As you can see, each data point is composed of the category of the news article followed by a comma and then the actual text of the article.

Removing Stopwords¶

Let's create a function that remove the stop words:

def remove_stopwords(sentence):
    """
    Removes a list of stopwords
    
    Args:
        sentence (string): sentence to remove the stopwords from
    
    Returns:
        sentence (string): lowercase sentence without the stopwords
    """
    # List of stopwords
    stopwords = ["a", "about", "above", "after", "again", "against", "all", "am", "an", "and", "any", "are", "as", "at", "be", "because", "been", "before", "being", "below", "between", "both", "but", "by", "could", "did", "do", "does", "doing", "down", "during", "each", "few", "for", "from", "further", "had", "has", "have", "having", "he", "he'd", "he'll", "he's", "her", "here", "here's", "hers", "herself", "him", "himself", "his", "how", "how's", "i", "i'd", "i'll", "i'm", "i've", "if", "in", "into", "is", "it", "it's", "its", "itself", "let's", "me", "more", "most", "my", "myself", "nor", "of", "on", "once", "only", "or", "other", "ought", "our", "ours", "ourselves", "out", "over", "own", "same", "she", "she'd", "she'll", "she's", "should", "so", "some", "such", "than", "that", "that's", "the", "their", "theirs", "them", "themselves", "then", "there", "there's", "these", "they", "they'd", "they'll", "they're", "they've", "this", "those", "through", "to", "too", "under", "until", "up", "very", "was", "we", "we'd", "we'll", "we're", "we've", "were", "what", "what's", "when", "when's", "where", "where's", "which", "while", "who", "who's", "whom", "why", "why's", "with", "would", "you", "you'd", "you'll", "you're", "you've", "your", "yours", "yourself", "yourselves" ]
    
    # Sentence converted to lowercase-only
    sentence = sentence.lower()
    
    words = []
    filtered_sentence = []
    words.append(sentence)
    words = words[0].split()
    for w in words:
        if w not in stopwords:
            filtered_sentence.append(w)
    sentence = ' '.join([str(x) for x in filtered_sentence])
    return sentence

# Test our function
remove_stopwords("I am about to go to the store and get any snack")

'go store get snack'

Reading the raw data¶

Now we will read the data from the csv file: A couple of things to note:

We should omit the first line as it contains the headers and not data points.
There is no need to save the data points as numpy arrays, regular lists is fine.
We will use the remove_stopwords function in each sentence.

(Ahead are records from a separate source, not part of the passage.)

(** * check-packages: a shallow embedding of [check-packages.js]

    The script audits the packages of an npm project against a watch-list.
    This development embeds its functions and proves the properties that the
    specification states about them.

    Modelling conventions.
    - A JavaScript string is a [string], the bytes of its UTF-8 text; the
      operations used by the script ([trim], [startsWith], [split],
      [lastIndexOf], [substring], [replace], [includes]) are written out
      below.  Separators are single characters, as at every call site of the
      script.
    - [null] / [undefined] is [None]; the truthiness test of JavaScript on a
      string-or-null value is [truthy].
    - The dictionaries of the script ([packages], [projectPackages]) are
      objects created by [{}]: a finite map holds their own properties, a
      read that finds no own property falls back to the members of
      [Object.prototype] ([getProperty]), and a write under the name
      [__proto__] stores nothing ([setProperty]).
    - [console] output, thrown errors and the one file write are effects of a
      small state-and-error monad [Eff].
    - The [semver] package, [fs], [path] and [JSON] are not part of the
      repository: they are record parameters of the functions that call
      them. *)

From Stdlib Require Import ZArith Ascii String List Bool Lia.
From stdpp Require Import base option list gmap strings pretty.

Set Warnings "-register-all".

Local Open Scope string_scope.

(** ** JavaScript strings *)

Module JsString.

(** [String.prototype.trim] removes the characters of the WhiteSpace and
    LineTerminator productions.  Those of one byte: tab, line feed,
    vertical tab, form feed, carriage return and space. *)
Definition is_whitespace (c : ascii) : bool :=
  match c with
  | "009" | "010" | "011" | "012" | "013" | " " => true
  | _ => false
  end%char.

(** The no-break space U+00A0, two bytes in UTF-8. *)
Definition is_whitespace2 (a b : ascii) : bool :=
  Ascii.eqb a "194" && Ascii.eqb b "160".

(** Those of three bytes: U+1680, U+2000 to U+200A, the line and paragraph
    separators U+2028 and U+2029, U+202F, U+205F, U+3000 and the byte order
    mark U+FEFF. *)
Definition is_whitespace3 (a b c : ascii) : bool :=
  (Ascii.eqb a "225" && (Ascii.eqb b "154" && Ascii.eqb c "128"))
  || (Ascii.eqb a "226"
      && (Ascii.eqb b "128"
          && ((128 <=? N_of_ascii c)%N && (N_of_ascii c <=? 138)%N
              || Ascii.eqb c "168" || Ascii.eqb c "169" || Ascii.eqb c "175")))
  || (Ascii.eqb a "226" && (Ascii.eqb b "129" && Ascii.eqb c "159"))
  || (Ascii.eqb a "227" && (Ascii.eqb b "128" && Ascii.eqb c "128"))
  || (Ascii.eqb a "239" && (Ascii.eqb b "187" && Ascii.eqb c "191")).

(** The first byte of a white-space character: a one-byte one, or the
    lead byte of one of two or three bytes. *)
Definition is_lead (c : ascii) : bool :=
  is_whitespace c || Ascii.eqb c "194" || Ascii.eqb c "225"
  || Ascii.eqb c "226" || Ascii.eqb c "227" || Ascii.eqb c "239".

(** The text behind one white-space character at the head of [s]. *)
Definition stripSpace (s : string) : option string :=
  match s with
  | String a s1 =>
      if is_whitespace a then Some s1
      else
        match s1 with
        | String b s2 =>
            if is_whitespace2 a b then Some s2
            else
              match s2 with
              | String c s3 => if is_whitespace3 a b c then Some s3 else None
              | "" => None
              end
        | "" => None
        end
  | "" => None
  end.

Fixpoint trimStart (s : string) : string :=
  match s with
  | String a s1 =>
      if is_whitespace a then trimStart s1
      else
        match s1 with
        | String b s2 =>
            if is_whitespace2 a b then trimStart s2
            else
              match s2 with
              | String c s3 => if is_whitespace3 a b c then trimStart s3 else s
              | "" => s
              end
        | "" => s
        end
  | "" => ""
  end.

(** [s] holds white space only. *)
Definition blank (s : string) : bool :=
  match trimStart s with "" => true | _ => false end.

(** The text up to the first position behind which there is white space
    only. *)
Fixpoint trimEnd (s : string) : string :=
  match s with
  | "" => ""
  | String c s' => if blank (String c s') then "" else String c (trimEnd s')
  end.

Definition trim (s : string) : string := trimEnd (trimStart s).

(** [!s] is false exactly on the non-empty strings. *)
Definition truthy (s : string) : bool :=
  match s with "" => false | _ => true end.

Definition truthy_opt (o : option string) : bool :=
  match o with Some s => truthy s | None => false end.

(** [stripPrefix p s] is the rest of [s] behind [p] when [s] begins with
    [p]. *)
Fixpoint stripPrefix (p s : string) : option string :=
  match p, s with
  | "", _ => Some s
  | String a p', String b s' =>
      if Ascii.eqb a b then stripPrefix p' s' else None
  | String _ _, "" => None
  end.

Definition startsWith (s p : string) : bool :=
  match stripPrefix p s with Some _ => true | None => false end.

(** [s.includes(p)] *)
Fixpoint includes (s p : string) : bool :=
  match stripPrefix p s with
  | Some _ => true
  | None =>
      match s with
      | "" => false
      | String _ s' => includes s' p
      end
  end.

(** [s.replace(p, r)] with a string pattern: the first occurrence only. *)
Fixpoint replace (s p r : string) : string :=
  match stripPrefix p s with
  | Some rest => r +:+ rest
  | None =>
      match s with
      | "" => ""
      | String c s' => String c (replace s' p r)
      end
  end.

(** [s.split(sep)] for a one-character separator. *)
Fixpoint split (sep : ascii) (s : string) : list string :=
  match s with
  | "" => [""]
  | String c s' =>
      if Ascii.eqb c sep then "" :: split sep s'
      else
        match split sep s' with
        | seg :: segs => String c seg :: segs
        | [] => [String c ""]
        end
  end.

(** [s.lastIndexOf(c)], [-1] when [c] does not occur. *)
Fixpoint lastIndexOf (c : ascii) (s : string) : Z :=
  match s with
  | "" => (-1)%Z
  | String a s' =>
      let r := lastIndexOf c s' in
      if (r =? -1)%Z then (if Ascii.eqb a c then 0%Z else (-1)%Z)
      else (1 + r)%Z
  end.

(** [s.substring(start, finish)]: both indices are clamped to the string
    and swapped when out of order; [finish] defaults to the length. *)
Definition substring (s : string) (start : Z) (finish : option Z) : string :=
  let len := Z.of_nat (String.length s) in
  let clamp i := Z.max 0 (Z.min i len) in
  let a := clamp start in
  let b := match finish with Some e => clamp e | None => len end in
  let lo := Z.min a b in
  let hi := Z.max a b in
  String.substring (Z.to_nat lo) (Z.to_nat (hi - lo)) s.

(** [parts.join(sep)] *)
Fixpoint join (sep : string) (parts : list string) : string :=
  match parts with
  | [] => ""
  | [p] => p
  | p :: rest => p +:+ sep +:+ join sep rest
  end.

(** [c] occurs in [s]. *)
Fixpoint occurs (c : ascii) (s : string) : bool :=
  match s with
  | "" => false
  | String a s' => Ascii.eqb a c || occurs c s'
  end.

(** Every character of [s] satisfies [p]. *)
Fixpoint all_chars (p : ascii → bool) (s : string) : bool :=
  match s with
  | "" => true
  | String c s' => p c && all_chars p s'
  end.

End JsString.

Import JsString.

(** ** Values, and objects used as dictionaries *)

(** What a property read of the script can give: a text that the script
    stored, or a member that an object created by [{}] inherits from
    [Object.prototype], a function, or that prototype itself under the name
    [__proto__]. *)
Inductive JsValue :=
| VString (s : string)
| VMember (name : string).

Coercion VString : string >-> JsValue.

(** The string-keyed members of [Object.prototype]. *)
Definition objectPrototype : list string :=
  ["constructor"; "__defineGetter__"; "__defineSetter__"; "hasOwnProperty";
   "__lookupGetter__"; "__lookupSetter__"; "isPrototypeOf";
   "propertyIsEnumerable"; "toString"; "valueOf"; "__proto__";
   "toLocaleString"].

Definition inherited (name : string) : bool :=
  existsb (String.eqb name) objectPrototype.

(** [if (value)]: a function and an object are truthy. *)
Definition truthyValue (value : JsValue) : bool :=
  match value with
  | VString s => truthy s
  | VMember _ => true
  end.

(** The text of a value in a template literal: a built-in function prints
    as Node.js prints its source, [Object.prototype] as an object. *)
Definition toText (value : JsValue) : string :=
  match value with
  | VString s => s
  | VMember name =>
      if String.eqb name "__proto__" then "[object Object]"
      else "function "
           +:+ (if String.eqb name "constructor" then "Object" else name)
           +:+ "() { [native code] }"
  end.

(** [object[name]] on an object created by [{}] whose own properties are
    [packages]: the own property when there is one, the member of
    [Object.prototype] otherwise, [undefined] when there is none. *)
Definition getProperty (packages : gmap string string) (name : string)
    : option JsValue :=
  match packages !! name with
  | Some value => Some (VString value)
  | None => if inherited name then Some (VMember name) else None
  end.

(** [object[name] = value] on such an object, for a text [value].  The name
    [__proto__] is an accessor of [Object.prototype] whose setter ignores a
    value that is no object: nothing is stored.  Under every other name the
    value becomes an own property. *)
Definition setProperty (packages : gmap string string) (name value : string)
    : gmap string string :=
  if String.eqb name "__proto__" then packages
  else <[name := value]> packages.

(** ** Specifier parser ([parsePackageLine], lines 12-43) *)

Record WatchEntry := mkWatchEntry {
  packageName : string;
  version : option string
}.
(** * hyperlinked: OSC8 terminal hyperlinks to the call site

    A shallow embedding of [src/python/src/hyperlinked/__init__.py] and the
    properties its specification states about it.

    Conventions of the embedding.
    - A Python [str] is a [string]; one [ascii] stands for one code point
      (below 256), so [String.length] is Python's [len].
    - A Python [int] is a [Z]; [str_of_int] is its decimal rendering, as an
      f-string produces it.
    - [pathlib.Path] is an interface ([pathlib]): the library is consumed, not
      defined, by the source.  [posix] is a lexical model of it on a file
      system without symbolic links, used to evaluate the code on concrete
      inputs.
    - Output is a log of [event]s carried by the interpreter state [world];
      printing functions live in the monad [M], whose results are either a
      returned value or a raised exception.
    - [sys.tracebacklimit] is left at its default (unset). *)

From Stdlib Require Import ZArith Strings.String Strings.Ascii.
From Stdlib Require Import Numbers.DecimalString List Lia.
From stdpp Require Import gmap strings list.

Local Open Scope Z_scope.

#[local] Arguments append !_ _ / : simpl nomatch.

(** ** Strings *)

Module Str.

Definition ESC : ascii := "027"%char.
Definition backslash : ascii := "092"%char.
Definition dquote : ascii := "034"%char.
Definition newline : ascii := "010"%char.

Definition chr (c : ascii) : string := String c EmptyString.

(** [str(n)] for an [int]. *)
Definition str_of_int (n : Z) : string := NilZero.string_of_int (Z.to_int n).

(** [sep.join(items)]. *)
Fixpoint join (sep : string) (items : list string) : string :=
  match items with
  | [] => EmptyString
  | [x] => x
  | x :: rest => x +:+ sep +:+ join sep rest
  end.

filename = "./data/bbc-text.csv"
sentences = []
labels = []
with open(filename, 'r') as csvfile:
    data = []
    line = 0
    reader = csv.reader(csvfile, delimiter=',')        
    for row in reader:
        #this to skip the first line, (we could also use next(reader) instead)
        if line == 0:
            line += 1
        else:
            labels.append(row[0])
            sentences.append(remove_stopwords(str(row[1])))
            line += 1

Let's check our data:

print("ORIGINAL DATASET:\n")
print(f"There are {len(sentences)} sentences in the dataset.\n")
print(f"First sentence has {len(sentences[0].split())} words (after removing stopwords).\n")
print(f"There are {len(labels)} labels in the dataset.\n")
print(f"The first 5 labels are {labels[:5]}\n\n")

# With a miniature version of the dataset that contains only first 5 rows
mini_sentences, mini_labels = parse_data_from_file("./data/bbc-text-minimal.csv")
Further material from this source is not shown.